The analysts developed hundreds of potential production profiles for each pool, before combining these profiles statistically using commercially available software, to obtain a mean and a range for the possible future production profiles. These results were then aggregated in a spreadsheet, to generate 90 percent confidence levels and a mean for the future production profile for the entire state.
Under development The analysts then considered new oil under development, oil expected to originate from development projects slated to come online within the next year. Although many of these projects consist of in-field drilling, already sanctioned to be carried out, the analysts did not include drilling that they considered routine, drilling that would normally be conducted to sustain a field. While a greater-than-normal number of new wells in a field should correctly be considered as new development, the inclusion of routine drilling within the new development category would likely result in the double counting of oil produced as a consequence of this drilling, Umekwe said.

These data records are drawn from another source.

(* ===== verification/LmmProofs.v ===== *)
(** * The list memory manager is a set of free bytes

    The free list of a region is canonical: sorted, and no two blocks touch, so
    that the set of free bytes determines it ([laid_unique]).  Allocating takes a
    block out of the set, freeing puts it back, and neither touches memory that
    was, and stays, in use. *)

From Stdlib Require Import ZArith Lia.
From stdpp Require Import base gmap list tactics numbers.
From S2P Require Import Prelude AddrSpace Lmm.

#[local] Open Scope Z_scope.

Module LmmProofs.
Import Lmm.

(** ** Alignment *)

Lemma land_mask_low n x : 0 <= n < 32 -> 0 <= x < 2 ^ 32 -> Z.land x (2 ^ 32 - 2 ^ n) = 2 ^ n * (x / 2 ^ n).
Proof.
  intros Hn Hx. assert (E : 2 ^ 32 - 2 ^ n = Z.shiftl (Z.ones (32 - n)) n).
  { rewrite Z.shiftl_mul_pow2, Z.ones_equiv by lia. replace (2 ^ 32) with (2 ^ (32 - n) * 2 ^ n); [lia|]. rewrite <- Z.pow_add_r by lia. f_equal. lia. }
  rewrite E. apply Z.bits_inj'. intros j Hj. rewrite Z.land_spec.
  replace (2 ^ n * (x / 2 ^ n)) with (Z.shiftl (Z.shiftr x n) n) by (rewrite Z.shiftl_mul_pow2, Z.shiftr_div_pow2 by lia; lia).
  rewrite !Z.shiftl_spec by lia. destruct (Z.lt_ge_cases j n).
  - rewrite !(Z.testbit_neg_r _ (j - n)) by lia. apply andb_false_r.
  - rewrite Z.shiftr_spec by lia. replace (j - n + n) with j by lia. destruct (Z.lt_ge_cases j 32).
    + rewrite Z.ones_spec_low by lia. apply andb_true_r.
    + rewrite (u32_testbit_high x) by lia. done.
Qed.
(* ===== verification/LmmHeap.v ===== *)
(** * The list memory manager as a set of free bytes

    The abstract view of an lmm is the set of bytes that are free: allocation takes a
    block out of it, or finds none that fits, and giving back puts it in.  As the
    blocks of a region are kept apart, the set determines the lists, so that giving a
    block back undoes its allocation to the last pointer.  [ample] bounds the loops:
    a region has at most one free block for every eight bytes. *)

From Stdlib Require Import ZArith Lia.
From stdpp Require Import base gmap list tactics numbers.
From S2P Require Import Prelude AddrSpace Lmm LmmProofs.

#[local] Open Scope Z_scope.

Module LmmHeap.
Import Lmm LmmProofs.

(** ** The loops are short *)

Lemma laid_length l : forall lo hi, lo <= hi -> laid lo hi l -> 8 * Z.of_nat (length l) <= hi - lo.
Proof.
  induction l as [|[a s] l IH]; intros lo hi Hh Hl; [simpl; lia|]. destruct Hl as (? & ? & ? & ? & Hs & ? & Hl). apply mod8 in Hs as [k ->].
  destruct l as [|b l]; [simpl; lia|]. assert (a + 8 * k + 1 <= hi) by (destruct b, Hl; lia). pose proof (IH _ _ ltac:(eassumption) Hl). simpl length in *. lia.
Qed.

Definition ample (fuel : nat) (rs : list region) : Prop := Forall (fun r => rmax r - rmin r < 8 * Z.of_nat fuel) rs.

Lemma ample_enough fuel m rs : forall Ls, lmm_ok m rs Ls -> ample fuel rs -> enough fuel Ls.
Proof.
  induction rs as [|r rs IH]; intros [|l Ls] Hok Ha; try done; [constructor|]. destruct Hok as (H1 & _ & H3). inversion_clear Ha as [|? ? Hr Hrs].
  constructor; [|by apply IH]. pose proof (ro_bounds _ _ _ H1). pose proof (laid_length l (rmin r) (rmax r) ltac:(lia) (ro_laid _ _ _ H1)). lia.
Qed.
Lemma heap_free fuel cpu rs c n h Ls live : heap_ok h Ls live -> core_malloc_lmm h !! cpu = Some rs -> ample fuel rs -> live !! c = Some n ->
  exists h' Ls', on_core cpu (lmm_free fuel c n) h = Ok (tt, h') /\ heap_ok h' Ls' (delete c live) /\ keeps (delete c live) h h' /\
    same_cores cpu rs h h' /\
    forall x, free_mem (Ls' cpu) x <-> free_mem (Ls cpu) x \/ within c n x.
Proof.
  intros Hok Hc Ha Hl. destruct (ho_range _ _ _ Hok c n Hl) as (H1 & H2 & H3). pose proof (ho_lmm _ _ _ Hok cpu rs Hc) as Hr.
  destruct (lmm_free_run fuel c n (mk_lmm rs (kmem h)) (Ls cpu)) as (s' & L' & R & K1 & K2 & K3 & K4); try done.
  { by apply (ample_enough fuel (kmem h) rs). } { by apply (ho_holds _ _ _ Hok c n cpu). } { intros x. by apply (ho_used _ _ _ Hok c n cpu rs). }
  simpl in K2, K4. exists (with_core cpu s' h), (set_core cpu L' Ls). split; [by apply (on_core_ok cpu _ h rs)|].
  split; [|split; [|split; [by exists (regions s')|]]].
  - apply (heap_step h Ls live _ cpu rs s' L'); try done.
    + intros cpu' rs' x Hne H' Hx. assert (Hnf : ~ free_mem (Ls cpu) x) by (by apply (ho_apart _ _ _ Hok cpu' cpu rs' rs)).
      assert (Hnw : ~ within c n x) by (intros Hw; by apply (ho_used _ _ _ Hok c n cpu' rs' x)). split; [rewrite (K3 x); unfold within in Hnw; tauto|by apply K4].
    + intros c' k [Hne Hl']%lookup_delete_Some. destruct (ho_range _ _ _ Hok c' k Hl') as (? & ? & ?). split; [done|]. split; [done|]. split; [done|]. by apply (ho_holds _ _ _ Hok c' k cpu).
    + intros c' k x [Hne Hl']%lookup_delete_Some Hx. split; [rewrite (K3 x); intros [?|?]; [by apply (ho_used _ _ _ Hok c' k cpu rs x)|by apply (ho_live _ _ _ Hok c c' n k x)]|].
      intros cpu' rs' _ H'. by apply (ho_used _ _ _ Hok c' k cpu' rs' x).
    + intros c1 c2 k1 k2 x [_ E1]%lookup_delete_Some [_ E2]%lookup_delete_Some. by apply (ho_live _ _ _ Hok).
  - intros c' k x [Hne Hl']%lookup_delete_Some Hx. simpl. apply K4; [by apply (ho_used _ _ _ Hok c' k cpu rs x)|]. intros Hw. by apply (ho_live _ _ _ Hok c c' n k x).
  - intros x. rewrite set_core_eq. apply (K3 x).
Qed.

(** ** The bytes of a chunk *)

Lemma chunk_within c n x : 0 <= c < 2 ^ 32 -> 0 < n <= 2 ^ 32 - 16 -> c <= x < c + n -> within c n x.
Proof.
  intros Hc Hn Hx. destruct (len_pos c n ltac:(lia) ltac:(lia)) as [Hl _]. destruct (blk_aligned c Hc) as [Hb8 Hb]. rewrite land_7 in Hl. unfold within.
  assert (Eb : blk c = 8 * (c / 8)) by (by apply trunc_eq). pose proof (Z.div_mod c 8 ltac:(lia)). lia.
Qed.

Lemma chunk_fits h Ls live cpu rs c n : heap_ok h Ls live -> core_malloc_lmm h !! cpu = Some rs -> live !! c = Some n -> 0 < c /\ 0 < n /\ c + n <= 2 ^ 32 - 8.
Proof.
  intros Hok Hc Hl. destruct (ho_range _ _ _ Hok c n Hl) as (H1 & _ & H3). pose proof (ho_holds _ _ _ Hok c n cpu rs Hl Hc) as Hh.
  destruct (lmm_ok_bounds _ _ _ (ho_lmm _ _ _ Hok cpu rs Hc)) as [Hs _]. apply Exists_exists in Hh as (r & Hin & Hh). rewrite Forall_forall in Hs. destruct (Hs r Hin) as (? & ? & _).
  pose proof (chunk_within c n (c + n - 1) ltac:(lia) ltac:(lia) ltac:(lia)) as Hw. unfold within in Hw. destruct Hh. lia.
Qed.

(** The owner of a chunk writes to it. *)
Lemma chunk_write h Ls live c n m : heap_ok h Ls live -> live !! c = Some n -> (forall x, ~ (c <= x < c + n) -> m x = kmem h x) ->
  heap_ok (with_kmem m h) Ls live /\ forall live', live = <[c := n]> live' -> live' !! c = None -> keeps live' h (with_kmem m h).
Proof.
  intros Hok Hl Hm. destruct (ho_range _ _ _ Hok c n Hl) as (H1 & _ & H3). split.
  - apply heap_ok_write; [done|]. intros cpu rs x Hc Hx. apply Hm. intros Hx'. apply (ho_used _ _ _ Hok c n cpu rs x Hl Hc); [|done]. apply chunk_within; lia.
  - intros live' -> Hno c' n' x Hl' Hx. simpl. apply Hm. intros Hx'. assert (c <> c') by congruence.
    apply (ho_live _ _ _ Hok c c' n n' x Hl); [by rewrite lookup_insert_ne|done| |done]. apply chunk_within; lia.
Qed.

Lemma keeps_trans live h1 h2 h3 : keeps live h1 h2 -> keeps live h2 h3 -> keeps live h1 h3.
Proof. intros H1 H2 c n x Hl Hx. by rewrite (H2 c n x), (H1 c n x). Qed.

Lemma keeps_word live h h' c n : keeps live h h' -> live !! c = Some n -> 0 <= c < 2 ^ 32 -> 4 <= n <= 2 ^ 32 - 16 -> word_of (kmem h') c = word_of (kmem h) c.
Proof. intros Hk Hl Hc Hn. apply word_of_ext. intros x Hx. apply (Hk c n x Hl). apply chunk_within; lia. Qed.

(** ** [_malloc], [_memalign] and [_free] *)

(** The buffer of [n - 4] bytes at [p], behind the word with the size. *)
Definition buffer_post (fails : region -> list block -> Prop) (good : Z -> Prop) (n : Z) (rs : list region) (cpu : Z) (h : kheap) (Ls : Z -> list (list block)) (live : gmap Z Z) (p : Z) (h' : kheap) : Prop :=
  (p = 0 /\ h' = h /\ Forall2 fails rs (Ls cpu)) \/
  exists Ls', p <> 0 /\ good p /\ p + (n - 4) <= 2 ^ 32 - 8 /\ live !! (p - 4) = None /\ heap_ok h' Ls' (<[p - 4 := n]> live) /\ word_of (kmem h') (p - 4) = n /\ keeps live h h'.

(** The end of [_malloc] and of [_memalign]. *)
Lemma buffer_tail cpu rs fails good n (m : M lmm Z) h Ls live : heap_ok h Ls live -> core_malloc_lmm h !! cpu = Some rs -> 4 <= n <= 2 ^ 32 - 16 ->
  (exists q s', m (mk_lmm rs (kmem h)) = Ok (q, s') /\ alloc_post fails good n (mk_lmm rs (kmem h)) (Ls cpu) q s') ->
  exists p h', (chunk ← on_core cpu m; if chunk =? 0 then mret 0 else kstore chunk n;; mret (w32 (chunk + sizeof_size_t))) h = Ok (p, h') /\
    buffer_post fails (fun p => good (p - 4)) n rs cpu h Ls live p h'.
Proof.
  intros Hok Hc Hn Hm. destruct (heap_alloc cpu rs fails good n m h Ls live Hok Hc ltac:(lia) Hm) as (q & h1 & R & P). rewrite (bind_ok _ _ _ _ _ R).
  destruct P as [(-> & -> & F)|(Ls' & Hq & Hg & Hok' & Hno & Hk & (rs1 & Ec & Hsame))]; [exists 0, h; split; [done|]; by left|]. rewrite (proj2 (Z.eqb_neq q 0)) by done.
  assert (Hc1 : core_malloc_lmm h1 !! cpu = Some rs1) by (rewrite Ec; apply lookup_insert_eq). destruct (chunk_fits _ _ _ cpu rs1 q n Hok' Hc1 ltac:(apply lookup_insert_eq)) as (? & ? & ?).
  exists (q + 4), (with_kmem (put (kmem h1) q (word_bytes n)) h1). rewrite (bind_ok (kstore q n) _ _ tt (with_kmem (put (kmem h1) q (word_bytes n)) h1) eq_refl).
  unfold sizeof_size_t. rewrite w32_small by lia. split; [done|]. right. exists Ls'. replace (q + 4 - 4) with q by lia.
  destruct (chunk_write h1 Ls' _ q n (put (kmem h1) q (word_bytes n)) Hok' ltac:(apply lookup_insert_eq)) as [W1 W2]; [intros x Hx; apply put_out; simpl; lia|].
  split; [lia|]. split; [done|]. split; [lia|]. split; [done|]. split; [done|]. split; [apply word_put; lia|]. apply (keeps_trans _ _ h1); [done|by apply W2].
Qed.

Lemma _malloc_run fuel cpu rs size h Ls live : heap_ok h Ls live -> core_malloc_lmm h !! cpu = Some rs -> ample fuel rs -> 0 <= size <= 2 ^ 32 - 20 ->
  exists p h', _malloc fuel cpu size h = Ok (p, h') /\ buffer_post (none_as_long 0 (size + 4)) (fun p => (p - 4) mod 8 = 0) (size + 4) rs cpu h Ls live p h'.
Proof.
  intros Hok Hc Ha Hs. unfold _malloc, sizeof_size_t. rewrite (w32_small (size + 4)) by lia.
  apply (buffer_tail cpu rs (none_as_long 0 (size + 4)) (fun p => p mod 8 = 0)); try done; [lia|].
  pose proof (ho_lmm _ _ _ Hok cpu rs Hc) as Hr. apply lmm_alloc_run; [done|by apply (ample_enough fuel (kmem h) rs)|lia].
Qed.

Lemma find_shift_ok k h n : forall i, 0 <= i <= k -> k <= 31 -> k - i < Z.of_nat n -> find_shift n i (2 ^ k) h = Ok (k, h).
Proof.
  induction n as [|n IH]; intros i Hi Hk Hn; [lia|]. cbn [find_shift]. rewrite Z.shiftl_1_l. assert (2 ^ i <= 2 ^ 31) by (apply Z.pow_le_mono_r; lia). assert (0 < 2 ^ i) by (apply Z.pow_pos_nonneg; lia).
  rewrite w32_small by lia. destruct (Z.ltb_spec (2 ^ i) (2 ^ k)) as [Hlt|Hge].
  - assert (i < k) by (apply (Z.pow_lt_mono_r_iff 2); lia). apply IH; lia.
  - assert (k <= i) by (apply (Z.pow_le_mono_r_iff 2); lia). replace i with k by lia. done.
Qed.

Definition low (rs : list region) : Prop := Forall (fun r => rmax r <= 2 ^ 31) rs.

Lemma lmm_alloc_aligned_run fuel n k ofs rs h Ls cpu live : heap_ok h Ls live -> core_malloc_lmm h !! cpu = Some rs -> ample fuel rs -> low rs -> 0 < n <= 2 ^ 30 -> 0 <= k <= 29 -> 0 <= ofs < 2 ^ 32 ->
  exists q s', lmm_alloc_aligned fuel n 0 k ofs (mk_lmm rs (kmem h)) = Ok (q, s') /\
    alloc_post (no_room 0 n k ofs 0 4294967295) (fun q => (q - ofs) mod 2 ^ k = 0) n (mk_lmm rs (kmem h)) (Ls cpu) q s'.
Proof.
  intros Hok Hc Ha Hlow Hn Hk Ho. pose proof (ho_lmm _ _ _ Hok cpu rs Hc) as Hr.
  destruct (lmm_alloc_gen_run fuel n 0 k ofs 0 4294967295 (mk_lmm rs (kmem h)) (Ls cpu)) as (q & s' & R & P); try done; try lia; [by apply (ample_enough fuel (kmem h) rs)|].
  exists q, s'. split; [done|]. destruct P as [P|(L' & P1 & P2 & P3)]; [by left|right]. exists L'. split; [done|]. split; [|done]. apply P2.
Qed.

Lemma mod_offset q k : 0 <= k <= 29 -> (q - w32 (2 ^ k - 4)) mod 2 ^ k = 0 -> (q + 4) mod 2 ^ k = 0.
Proof.
  intros Hk Hq. assert (Hp : 0 < 2 ^ k) by (apply Z.pow_pos_nonneg; lia). assert (E32 : 2 ^ 32 = 2 ^ (32 - k) * 2 ^ k) by (rewrite <- Z.pow_add_r by lia; f_equal; lia).
  unfold w32 in Hq. apply Z.mod_divide in Hq as [a Ha]; [|lia]. pose proof (Z.div_mod (2 ^ k - 4) (2 ^ 32) ltac:(lia)) as Hd.
  apply Z.mod_divide; [lia|]. exists (a + 1 - 2 ^ (32 - k) * ((2 ^ k - 4) / 2 ^ 32)).
  revert Ha Hd. generalize ((2 ^ k - 4) / 2 ^ 32) as D, ((2 ^ k - 4) mod 2 ^ 32) as R. intros D R Ha Hd. rewrite E32 in Hd. lia.
Qed.

Lemma _memalign_run fuel cpu rs k size h Ls live : heap_ok h Ls live -> core_malloc_lmm h !! cpu = Some rs -> ample fuel rs -> low rs -> 0 <= k <= 29 -> 0 <= size <= 2 ^ 29 ->
  exists p h', _memalign fuel cpu (2 ^ k) size h = Ok (p, h') /\
    buffer_post (no_room 0 (size + 4) k (w32 (2 ^ k - 4)) 0 4294967295) (fun p => p mod 2 ^ k = 0) (size + 4) rs cpu h Ls live p h'.
Proof.
  intros Hok Hc Ha Hlow Hk Hs. unfold _memalign, sizeof_size_t. rewrite (bind_ok _ _ _ k h) by (apply find_shift_ok; lia). rewrite (w32_small (size + 4)), Z.shiftl_1_l by lia.
  assert (2 ^ k <= 2 ^ 29) by (apply Z.pow_le_mono_r; lia). assert (0 < 2 ^ k) by (apply Z.pow_pos_nonneg; lia). rewrite (w32_small (2 ^ k)) by lia.
  edestruct (buffer_tail cpu rs) as (p & h' & R & P); [exact Hok|exact Hc|shelve|apply (lmm_alloc_aligned_run fuel (size + 4) k (w32 (2 ^ k - 4)) rs h Ls cpu live); try done; [lia|apply Z.mod_pos_bound; lia]|].
  Unshelve. 2: lia. exists p, h'. split; [exact R|]. destruct P as [P|(Ls' & P1 & P2 & P3)]; [by left|right]. exists Ls'. split; [done|]. split; [|done].
  replace p with (p - 4 + 4) by lia. by apply mod_offset.
Qed.

(** [_smalloc] and [_smemalign]: no word in front. *)
Lemma _smalloc_run fuel cpu rs size h Ls live : heap_ok h Ls live -> core_malloc_lmm h !! cpu = Some rs -> ample fuel rs -> 0 < size <= 2 ^ 32 - 16 ->
  exists p h', _smalloc fuel cpu size h = Ok (p, h') /\ heap_post (none_as_long 0 size) (fun p => p mod 8 = 0) size rs cpu h Ls live p h'.
Proof.
  intros Hok Hc Ha Hs. pose proof (ho_lmm _ _ _ Hok cpu rs Hc) as Hr.
  destruct (heap_alloc cpu rs (none_as_long 0 size) (fun p => p mod 8 = 0) size (lmm_alloc fuel size 0) h Ls live Hok Hc Hs) as (q & h1 & R & P).
  { apply lmm_alloc_run; [done|by apply (ample_enough fuel (kmem h) rs)|lia]. }
  exists q, h1. split; [|done]. unfold _smalloc. rewrite (bind_ok _ _ _ _ _ R). by destruct (Z.eqb_spec q 0) as [->|].
Qed.
(** (C8) Setting up the heaps of the cores.  Let the memory of the boot pool overlap neither the heaps of the
    cores nor the chunks in use, and let its largest free block have at least eight bytes for
    every core.  Then the loop of [dist_kernel_mem], which asks for four bytes less
    after every failure, ends with a block at least as long as the largest one; every core gets, in
    addition to what it has, exactly its share of that block in whole units of eight bytes,
    no assertion fails, no chunk in use is touched, and the heaps are well formed and apart. *)
Theorem dist_kernel_mem_correct num tries h Lp Ls live big : heap_ok h Ls live -> lmm_ok (kmem h) (malloc_lmm h) Lp -> ample fuel (malloc_lmm h) -> largest Lp big ->
  0 < num -> 8 * num <= big -> avail 0 (malloc_lmm h) <= 2 ^ 32 - 8 -> avail 0 (malloc_lmm h) < 4 * Z.of_nat tries -> (forall c, 0 <= c < num -> is_Some (core_malloc_lmm h !! c)) ->
  (forall x, free_mem Lp x -> (forall cpu rs, core_malloc_lmm h !! cpu = Some rs -> ~ free_mem (Ls cpu) x) /\ forall c k, live !! c = Some k -> ~ within c k x) ->
  exists h' Ls' smidge n, dist_kernel_mem fuel num tries h = Ok (tt, h') /\ big <= n /\ (forall x, smidge <= x < smidge + n -> free_mem Lp x) /\ heap_ok h' Ls' live /\
    (forall cpu x, free_mem (Ls' cpu) x <-> free_mem (Ls cpu) x \/ 0 <= cpu < num /\ slice smidge (n / num) cpu x) /\ keeps live h h'.
Proof.
  intros Hok Hp Ha Hbig Hnum Hb8 Hav Htr Hcs Hd. destruct (avail_facts _ _ Lp Hp) as (A1 & A2 & A3). assert (Hba : big <= avail 0 (malloc_lmm h)) by (destruct Hbig as [(l & Hl & a & Hin) _]; by apply (A3 l a)).
  unfold dist_kernel_mem. rewrite (bind_ok _ _ _ (avail 0 (malloc_lmm h)) h).
  2: { unfold on_pool. rewrite (lmm_avail_run 0 (mk_lmm (malloc_lmm h) (kmem h)) Lp Hp). simpl. rewrite w32_small by lia. by destruct h. }
  destruct (take_smidge_ok tries (avail 0 (malloc_lmm h)) h Lp big Hp Ha Hbig ltac:(lia) ltac:(apply mod8 in A1 as [k ->]; replace (8 * k) with (2 * k * 4) by lia; apply Z.mod_mul; lia) ltac:(lia))
    as (q & n & s' & Lp' & R & Hn & Hq8 & K1 & K2 & [(T0 & T1 & T1') T2 T3] & K4 & K5).
  rewrite (bind_ok _ _ _ _ _ R). cbv beta iota. pose proof (held_top _ _ Lp q n Hp K4) as Htop. rewrite len_aligned in Htop by (done || lia). destruct (round_spec n ltac:(lia)) as [Hrn _]. destruct (blk_aligned q ltac:(lia)) as [[kb Ekb]%mod8 _].
  assert (Hfree : forall x, q <= x < q + n -> free_mem Lp x) by (intros x Hx; apply T2, chunk_within; lia).
  assert (Hqn : q + n <= 2 ^ 32 - 8) by (pose proof (chunk_within q n (q + n - 1) ltac:(lia) ltac:(lia) ltac:(lia)) as Hw; unfold within in Hw; rewrite len_aligned in Hw by (done || lia); lia).
  assert (Hper : 8 <= n / num) by (apply Z.div_le_lower_bound; lia). pose proof (Z.mul_div_le n num Hnum) as Hdiv.
  assert (Hok1 : heap_ok (with_pool s' h) Ls live).
  { destruct (heap_ok_write bds h Ls live (lmem s') Hok) as [W1 W2 W3 W4 W5 W6 W7]; [|by split].
    intros cpu rs x Hc Hx. apply K5. intros Hf. by apply (proj1 (Hd x Hf) cpu rs). }
  destruct (give_cores_ok q (n / num) (Z.to_nat num) 0 (with_pool s' h) Ls live Hok1) as (h' & Ls' & R' & J1 & _ & J3 & J4); rewrite ?Z2Nat.id by lia; try done; try lia.
  - intros x Hx. apply Hd, Hfree. lia.
  - exists h', Ls', q, n. split; [done|]. split; [lia|]. split; [done|]. split; [done|]. split; [intros cpu x; rewrite (J3 cpu x), Z2Nat.id by lia; done|].
    apply (keeps_trans _ _ (with_pool s' h)); [|done]. intros c k x Hl Hx. simpl. apply K5. intros Hf. by apply (proj2 (Hd x Hf) c k).
Qed.
End safe.

(** ** An example: two cores over the region [4096, 4160) *)

Definition demo_bds : list (Z * Z) := [(4096, 4160)].
Definition empty_region : region := mk_region 1 0 4096 4160 0 0 0.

The inclusion of the under development production tranche adds a thin wedge of new production onto the projected production profile for existing oil pools.
Under evaluation The under evaluation tranche of the production forecast forms a series of slightly thicker wedges on top of the under development category, with the start of each wedge representing a new development coming on line. For inclusion in the tranche, a project must have most features critical to success in place, including facility access and funding, and must be scheduled to come on line within the next five years.
Example projects in this under evaluation category include continuing drilling from the CD-5 pad in the ConocoPhillips Colville River unit; ConocoPhillips Greater Mooses Tooth 1 and Greater Mooses Tooth 2 developments; Hilcorp’s Moose Pad development in the Milne Point unit; and ConocoPhillips’ Moraine project in the Kuparuk River unit. Some projects within this category have currently been postponed. These consist of Caelus Energy Alaska’s Nuna and Nuiqsut expansion projects in the Oooguruk field; Brooks Range Petroleum’s Mustang project; additional drilling by Eni in the Nikaitchuq field; and ConocoPhillips’ 1H NEWS project in the Kuparuk River unit.
Layering the under development and under evaluation tranches onto the decline curve data for existing pools suggests a future oil production decline rate of about 4 percent, compared with an historic decline rate of about 5.5 percent.
Future development Moving into the longer term, there is a list of projects, some of which could result in large future production volumes, but which lie too far in the future and have too much associated uncertainty for inclusion in the division’s official oil production forecast. It is possible to assess the potential impact of these projects by layering publicly available production estimates for the projects on top of the official forecast. And that impact would be significant. The projects in question consist of ConocoPhillips’ Fiord West project; ASRC Energy’s Placer project; Armstrong Energy’s Pikka project; ConocoPhillips’ Tofkat project; ConocoPhillips’ Willow project, Hilcorp Alaska’s Liberty project; major gas sales from ExxonMobil’s Point Thomson field; Caelus’ Smith Bay project; and the possibility of developing heavy oil in the Ugnu formation of the central North Slope.
In late April Paul Decker, DOG’s resource evaluation manager, talked to Alaska’s Senate Finance Committee about the various projects that fall into the state’s under evaluation and future development categories. Petroleum News reported on Decker’s talk in its April 30 issue.